[PROBLEM DESCRIPTION]: Copy the entries below exactly, but only from the line containing "of the code catches, are" through the final line.

[THE DATA]:
********

(** * Process-Watcher: the collector, the formatter and the command line

    A shallow embedding of [src/process_collector.py],
    [src/output_formatter.py], [src/system_info.py] and [src/cli.py],
    the properties of the collection engine that the specification
    states about them, and further properties of the code around these.

    Layout:
    - exceptions, results and the string built-ins the code calls;
    - Python values, the state-and-exception monad the collector runs
      in, and the host interface ([subprocess], [/proc], [psutil],
      [json.loads]);
    - [ProcessInfo], [ProcessCollector], [OutputFormatter], then
      [sorted], [SystemInfo], the collector as an object and
      [ProcessMonitorCLI];
    - machines to run the model on;
    - the vocabulary of the properties and a small program logic;
    - the properties: the platform variants, the loop of the engine, the
      memory probe, the CSV formatter, a pass as a sequence of calls,
      and the statements C1 to C10 of the specification with their
      instances;
    - the further properties X1 to X30 with their instances.

    Conventions.  Every exception of the model is a subclass of Python's
    [Exception]; [KeyboardInterrupt] and [SystemExit], which no handler
    of the code catches, are outside the model.  [print] calls that
    report progress are not modelled: no property below is about them.
    The one [print] that writes the report is the host call
    [print_output]. *)

From Stdlib Require Import ZArith List String Ascii Bool Lia Sorted
  Permutation DecimalString.
Import ListNotations.
Open Scope string_scope.
Open Scope Z_scope.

********

[RESPONSE]:
    of the code catches, are outside the model.  [print] calls that
    report progress are not modelled: no property below is about them.
    The one [print] that writes the report is the host call
    [print_output]. *)

From Stdlib Require Import ZArith List String Ascii Bool Lia Sorted
  Permutation DecimalString.
Import ListNotations.
Open Scope string_scope.
Open Scope Z_scope.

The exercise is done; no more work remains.